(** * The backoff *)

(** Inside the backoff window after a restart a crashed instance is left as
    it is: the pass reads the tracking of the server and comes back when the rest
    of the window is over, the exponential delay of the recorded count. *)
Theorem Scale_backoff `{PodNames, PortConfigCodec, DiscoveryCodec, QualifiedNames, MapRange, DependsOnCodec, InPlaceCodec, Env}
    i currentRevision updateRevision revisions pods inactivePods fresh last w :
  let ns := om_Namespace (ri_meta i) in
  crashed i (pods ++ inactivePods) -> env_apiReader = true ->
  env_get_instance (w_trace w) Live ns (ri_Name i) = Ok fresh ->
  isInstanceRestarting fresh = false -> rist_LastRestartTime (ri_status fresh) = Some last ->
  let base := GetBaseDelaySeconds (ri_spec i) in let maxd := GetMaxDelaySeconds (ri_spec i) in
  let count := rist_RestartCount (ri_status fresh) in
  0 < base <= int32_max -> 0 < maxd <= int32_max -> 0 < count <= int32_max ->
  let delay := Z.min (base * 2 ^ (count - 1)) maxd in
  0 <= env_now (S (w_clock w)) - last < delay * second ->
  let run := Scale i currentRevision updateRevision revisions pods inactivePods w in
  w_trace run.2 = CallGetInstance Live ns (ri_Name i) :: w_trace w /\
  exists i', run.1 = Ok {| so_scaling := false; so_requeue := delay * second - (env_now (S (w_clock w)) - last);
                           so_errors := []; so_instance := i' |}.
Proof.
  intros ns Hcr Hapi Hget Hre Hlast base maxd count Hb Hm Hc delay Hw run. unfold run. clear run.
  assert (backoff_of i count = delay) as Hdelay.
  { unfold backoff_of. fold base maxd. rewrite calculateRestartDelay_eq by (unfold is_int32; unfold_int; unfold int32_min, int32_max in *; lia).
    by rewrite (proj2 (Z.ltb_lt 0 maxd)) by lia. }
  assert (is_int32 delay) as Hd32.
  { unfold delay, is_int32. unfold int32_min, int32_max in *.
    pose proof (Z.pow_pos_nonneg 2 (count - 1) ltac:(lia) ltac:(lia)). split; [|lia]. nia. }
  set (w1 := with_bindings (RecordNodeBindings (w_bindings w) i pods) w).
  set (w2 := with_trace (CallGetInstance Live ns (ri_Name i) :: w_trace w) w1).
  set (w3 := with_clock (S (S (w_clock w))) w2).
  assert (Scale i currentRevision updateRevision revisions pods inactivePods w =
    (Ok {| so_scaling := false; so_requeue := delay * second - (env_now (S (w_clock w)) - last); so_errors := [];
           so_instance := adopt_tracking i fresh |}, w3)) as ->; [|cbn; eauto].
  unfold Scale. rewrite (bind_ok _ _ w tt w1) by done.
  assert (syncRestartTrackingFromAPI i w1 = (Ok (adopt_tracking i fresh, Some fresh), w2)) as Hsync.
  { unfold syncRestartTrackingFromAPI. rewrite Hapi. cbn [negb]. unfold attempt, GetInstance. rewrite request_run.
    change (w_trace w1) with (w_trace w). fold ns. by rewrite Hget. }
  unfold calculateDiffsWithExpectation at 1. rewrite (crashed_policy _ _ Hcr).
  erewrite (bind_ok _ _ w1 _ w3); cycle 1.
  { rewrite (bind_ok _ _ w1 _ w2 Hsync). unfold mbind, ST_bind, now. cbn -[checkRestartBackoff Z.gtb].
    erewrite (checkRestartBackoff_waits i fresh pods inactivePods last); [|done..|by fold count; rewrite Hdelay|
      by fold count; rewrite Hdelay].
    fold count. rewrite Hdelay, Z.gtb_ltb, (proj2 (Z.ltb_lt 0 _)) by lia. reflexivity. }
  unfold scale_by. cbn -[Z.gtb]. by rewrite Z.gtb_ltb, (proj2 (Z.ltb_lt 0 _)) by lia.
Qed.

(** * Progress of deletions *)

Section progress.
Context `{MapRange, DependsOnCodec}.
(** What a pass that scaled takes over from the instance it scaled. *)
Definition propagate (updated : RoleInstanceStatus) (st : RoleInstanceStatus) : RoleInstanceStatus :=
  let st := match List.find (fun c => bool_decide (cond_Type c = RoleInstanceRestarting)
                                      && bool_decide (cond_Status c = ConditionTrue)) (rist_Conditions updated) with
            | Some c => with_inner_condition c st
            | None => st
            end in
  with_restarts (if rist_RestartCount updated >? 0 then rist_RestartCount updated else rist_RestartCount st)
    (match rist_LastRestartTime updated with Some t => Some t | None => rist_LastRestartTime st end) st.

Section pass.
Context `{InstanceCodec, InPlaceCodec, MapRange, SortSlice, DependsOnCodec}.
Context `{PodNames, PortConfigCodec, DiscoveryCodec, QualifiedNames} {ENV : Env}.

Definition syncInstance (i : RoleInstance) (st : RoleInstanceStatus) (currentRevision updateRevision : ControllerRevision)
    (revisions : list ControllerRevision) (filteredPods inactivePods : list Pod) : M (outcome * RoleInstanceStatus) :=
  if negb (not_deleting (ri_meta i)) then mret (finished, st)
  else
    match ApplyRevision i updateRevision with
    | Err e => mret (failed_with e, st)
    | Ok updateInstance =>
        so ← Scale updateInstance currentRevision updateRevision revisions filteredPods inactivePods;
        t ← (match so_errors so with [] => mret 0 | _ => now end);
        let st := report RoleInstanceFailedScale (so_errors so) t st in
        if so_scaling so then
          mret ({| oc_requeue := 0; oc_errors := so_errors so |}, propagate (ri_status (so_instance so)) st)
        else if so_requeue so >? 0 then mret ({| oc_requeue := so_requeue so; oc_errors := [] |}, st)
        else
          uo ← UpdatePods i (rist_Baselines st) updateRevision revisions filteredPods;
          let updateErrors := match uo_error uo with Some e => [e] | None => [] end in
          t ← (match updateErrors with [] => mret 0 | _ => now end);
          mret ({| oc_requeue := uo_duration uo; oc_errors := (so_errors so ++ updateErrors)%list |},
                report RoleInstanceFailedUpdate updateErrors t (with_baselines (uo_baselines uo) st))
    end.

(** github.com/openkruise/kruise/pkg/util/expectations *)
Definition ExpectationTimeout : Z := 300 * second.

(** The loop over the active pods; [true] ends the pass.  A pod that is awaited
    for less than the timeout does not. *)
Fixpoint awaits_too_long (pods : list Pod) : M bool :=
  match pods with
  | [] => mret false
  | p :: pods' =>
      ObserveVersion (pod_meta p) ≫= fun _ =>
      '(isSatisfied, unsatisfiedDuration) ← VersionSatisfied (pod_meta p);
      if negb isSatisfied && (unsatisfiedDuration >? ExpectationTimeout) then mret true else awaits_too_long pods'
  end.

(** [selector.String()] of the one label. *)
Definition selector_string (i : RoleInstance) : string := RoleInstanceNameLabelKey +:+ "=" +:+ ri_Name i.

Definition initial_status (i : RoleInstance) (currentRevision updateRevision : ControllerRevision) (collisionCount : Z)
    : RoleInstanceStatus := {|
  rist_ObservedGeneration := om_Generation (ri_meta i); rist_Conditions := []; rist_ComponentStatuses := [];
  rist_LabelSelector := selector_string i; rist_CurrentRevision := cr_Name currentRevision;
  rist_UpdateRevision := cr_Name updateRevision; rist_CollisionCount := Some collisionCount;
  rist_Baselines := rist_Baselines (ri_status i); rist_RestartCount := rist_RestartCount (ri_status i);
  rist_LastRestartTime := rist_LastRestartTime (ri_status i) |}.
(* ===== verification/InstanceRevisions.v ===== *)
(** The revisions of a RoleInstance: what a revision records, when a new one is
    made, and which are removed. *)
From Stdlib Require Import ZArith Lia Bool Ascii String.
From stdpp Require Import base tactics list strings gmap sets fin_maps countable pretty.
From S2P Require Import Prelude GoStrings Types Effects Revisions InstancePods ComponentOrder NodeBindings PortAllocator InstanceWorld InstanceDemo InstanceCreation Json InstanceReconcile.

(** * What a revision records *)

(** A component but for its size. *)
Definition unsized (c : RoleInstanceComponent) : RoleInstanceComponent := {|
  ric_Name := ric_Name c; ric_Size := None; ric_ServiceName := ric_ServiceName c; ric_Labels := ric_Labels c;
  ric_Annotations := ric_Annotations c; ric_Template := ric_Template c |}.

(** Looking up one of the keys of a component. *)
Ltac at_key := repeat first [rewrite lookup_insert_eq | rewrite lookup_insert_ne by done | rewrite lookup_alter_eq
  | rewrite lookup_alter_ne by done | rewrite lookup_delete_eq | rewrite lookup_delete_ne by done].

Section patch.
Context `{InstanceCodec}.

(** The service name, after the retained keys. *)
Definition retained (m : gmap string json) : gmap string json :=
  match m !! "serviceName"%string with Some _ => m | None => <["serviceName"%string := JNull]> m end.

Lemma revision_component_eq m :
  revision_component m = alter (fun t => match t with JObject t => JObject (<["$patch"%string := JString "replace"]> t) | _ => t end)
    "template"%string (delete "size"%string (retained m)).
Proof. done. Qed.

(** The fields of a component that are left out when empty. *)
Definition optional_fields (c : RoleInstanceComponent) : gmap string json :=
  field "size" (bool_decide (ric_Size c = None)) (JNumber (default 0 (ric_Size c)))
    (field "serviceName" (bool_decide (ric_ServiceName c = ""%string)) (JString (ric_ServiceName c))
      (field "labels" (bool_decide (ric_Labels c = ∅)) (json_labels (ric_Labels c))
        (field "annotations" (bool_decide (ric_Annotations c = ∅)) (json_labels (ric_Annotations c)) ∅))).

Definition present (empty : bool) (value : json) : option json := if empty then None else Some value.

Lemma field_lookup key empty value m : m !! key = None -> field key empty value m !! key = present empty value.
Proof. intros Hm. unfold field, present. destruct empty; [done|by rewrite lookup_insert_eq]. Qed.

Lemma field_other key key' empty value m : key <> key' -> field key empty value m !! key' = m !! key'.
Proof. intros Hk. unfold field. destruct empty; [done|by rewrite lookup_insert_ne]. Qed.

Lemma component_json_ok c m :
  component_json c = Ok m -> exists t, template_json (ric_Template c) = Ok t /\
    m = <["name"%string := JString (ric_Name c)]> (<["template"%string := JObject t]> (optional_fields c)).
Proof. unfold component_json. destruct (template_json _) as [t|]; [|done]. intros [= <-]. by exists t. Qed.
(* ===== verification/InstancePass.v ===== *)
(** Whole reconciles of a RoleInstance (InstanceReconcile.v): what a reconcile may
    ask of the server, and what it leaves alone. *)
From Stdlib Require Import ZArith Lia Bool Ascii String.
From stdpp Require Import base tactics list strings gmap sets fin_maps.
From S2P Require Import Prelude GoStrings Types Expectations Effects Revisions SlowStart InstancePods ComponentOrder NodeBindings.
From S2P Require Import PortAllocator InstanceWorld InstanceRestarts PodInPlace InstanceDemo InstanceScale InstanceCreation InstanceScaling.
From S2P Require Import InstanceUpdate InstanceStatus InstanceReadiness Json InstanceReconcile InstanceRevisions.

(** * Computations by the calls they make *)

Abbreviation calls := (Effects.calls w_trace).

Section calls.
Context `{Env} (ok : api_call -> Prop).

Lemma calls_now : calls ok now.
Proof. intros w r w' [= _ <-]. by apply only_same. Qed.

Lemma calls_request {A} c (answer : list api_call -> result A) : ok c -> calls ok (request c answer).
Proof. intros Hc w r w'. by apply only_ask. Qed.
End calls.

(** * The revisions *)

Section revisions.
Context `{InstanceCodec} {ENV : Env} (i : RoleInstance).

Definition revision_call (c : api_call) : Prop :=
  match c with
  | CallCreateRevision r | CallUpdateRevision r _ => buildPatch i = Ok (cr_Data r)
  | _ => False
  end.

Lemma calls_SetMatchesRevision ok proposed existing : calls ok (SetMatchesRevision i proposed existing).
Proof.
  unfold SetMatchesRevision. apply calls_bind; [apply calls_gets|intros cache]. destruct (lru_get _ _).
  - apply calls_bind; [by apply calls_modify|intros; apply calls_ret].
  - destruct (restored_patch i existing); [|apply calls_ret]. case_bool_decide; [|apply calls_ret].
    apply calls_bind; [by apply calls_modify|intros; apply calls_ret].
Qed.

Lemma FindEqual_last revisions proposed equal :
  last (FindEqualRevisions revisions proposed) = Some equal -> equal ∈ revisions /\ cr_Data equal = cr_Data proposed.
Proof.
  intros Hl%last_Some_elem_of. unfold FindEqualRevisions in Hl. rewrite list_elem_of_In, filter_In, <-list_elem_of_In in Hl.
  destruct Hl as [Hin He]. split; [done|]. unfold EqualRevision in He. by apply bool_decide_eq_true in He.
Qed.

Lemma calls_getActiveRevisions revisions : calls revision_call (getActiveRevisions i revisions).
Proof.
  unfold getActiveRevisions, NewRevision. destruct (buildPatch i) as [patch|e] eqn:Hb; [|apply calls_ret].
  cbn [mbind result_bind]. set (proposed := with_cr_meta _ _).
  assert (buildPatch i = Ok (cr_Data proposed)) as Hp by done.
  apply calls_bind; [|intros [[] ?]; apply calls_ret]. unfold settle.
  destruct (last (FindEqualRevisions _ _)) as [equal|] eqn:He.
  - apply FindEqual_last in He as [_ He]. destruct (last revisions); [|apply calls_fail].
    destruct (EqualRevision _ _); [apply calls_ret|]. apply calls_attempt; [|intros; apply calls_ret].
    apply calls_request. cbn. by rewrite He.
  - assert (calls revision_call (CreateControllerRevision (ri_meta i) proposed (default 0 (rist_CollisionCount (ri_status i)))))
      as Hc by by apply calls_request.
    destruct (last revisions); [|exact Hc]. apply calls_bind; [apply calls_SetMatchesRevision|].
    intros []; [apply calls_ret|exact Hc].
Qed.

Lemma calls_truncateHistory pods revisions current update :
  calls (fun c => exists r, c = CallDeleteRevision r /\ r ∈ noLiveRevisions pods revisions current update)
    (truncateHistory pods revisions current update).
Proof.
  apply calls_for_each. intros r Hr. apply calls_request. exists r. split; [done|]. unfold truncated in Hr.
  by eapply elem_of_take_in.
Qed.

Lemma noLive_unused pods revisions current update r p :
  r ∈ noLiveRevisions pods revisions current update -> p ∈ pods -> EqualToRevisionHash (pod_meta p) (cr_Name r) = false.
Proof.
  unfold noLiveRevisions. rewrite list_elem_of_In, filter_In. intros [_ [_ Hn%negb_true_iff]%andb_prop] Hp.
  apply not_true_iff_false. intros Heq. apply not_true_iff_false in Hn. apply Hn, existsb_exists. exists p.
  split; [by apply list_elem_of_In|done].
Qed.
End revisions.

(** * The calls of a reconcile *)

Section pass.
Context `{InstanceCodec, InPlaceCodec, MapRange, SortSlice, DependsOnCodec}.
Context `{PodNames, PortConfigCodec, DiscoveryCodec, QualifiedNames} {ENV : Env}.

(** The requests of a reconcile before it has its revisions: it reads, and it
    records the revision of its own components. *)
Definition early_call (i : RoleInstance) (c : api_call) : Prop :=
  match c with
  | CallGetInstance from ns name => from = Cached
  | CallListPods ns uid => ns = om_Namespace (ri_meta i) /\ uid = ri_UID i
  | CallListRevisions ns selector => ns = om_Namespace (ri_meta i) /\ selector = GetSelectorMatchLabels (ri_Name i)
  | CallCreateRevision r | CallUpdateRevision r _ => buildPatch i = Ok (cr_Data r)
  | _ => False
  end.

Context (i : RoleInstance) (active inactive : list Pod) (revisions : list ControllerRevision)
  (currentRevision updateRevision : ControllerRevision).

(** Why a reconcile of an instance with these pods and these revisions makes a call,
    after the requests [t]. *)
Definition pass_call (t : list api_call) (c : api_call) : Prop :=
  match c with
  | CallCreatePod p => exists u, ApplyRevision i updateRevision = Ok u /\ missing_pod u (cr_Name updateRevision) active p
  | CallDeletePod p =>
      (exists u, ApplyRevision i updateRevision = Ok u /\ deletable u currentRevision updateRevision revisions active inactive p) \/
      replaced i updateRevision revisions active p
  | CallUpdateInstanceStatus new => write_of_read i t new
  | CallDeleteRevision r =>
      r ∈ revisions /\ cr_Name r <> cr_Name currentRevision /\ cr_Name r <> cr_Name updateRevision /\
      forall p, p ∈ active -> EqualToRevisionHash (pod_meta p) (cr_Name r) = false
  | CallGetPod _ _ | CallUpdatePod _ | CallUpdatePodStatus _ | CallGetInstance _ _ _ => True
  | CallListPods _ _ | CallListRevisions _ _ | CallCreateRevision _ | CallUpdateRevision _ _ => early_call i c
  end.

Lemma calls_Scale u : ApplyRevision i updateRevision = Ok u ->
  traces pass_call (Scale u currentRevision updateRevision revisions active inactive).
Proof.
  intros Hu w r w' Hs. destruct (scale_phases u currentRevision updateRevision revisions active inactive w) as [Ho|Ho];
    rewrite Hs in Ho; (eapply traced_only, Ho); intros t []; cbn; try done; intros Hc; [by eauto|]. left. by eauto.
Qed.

• • •

(What you should do) Restate word for word the entries above from the line with "(** [selector.String()] of the one label. *)" through the line with "rist_ObservedGeneration := om_Generation", inclusive, leaving out everything else.

(Written reply)
(** [selector.String()] of the one label. *)
Definition selector_string (i : RoleInstance) : string := RoleInstanceNameLabelKey +:+ "=" +:+ ri_Name i.

Definition initial_status (i : RoleInstance) (currentRevision updateRevision : ControllerRevision) (collisionCount : Z)
    : RoleInstanceStatus := {|
  rist_ObservedGeneration := om_Generation (ri_meta i); rist_Conditions := []; rist_ComponentStatuses := [];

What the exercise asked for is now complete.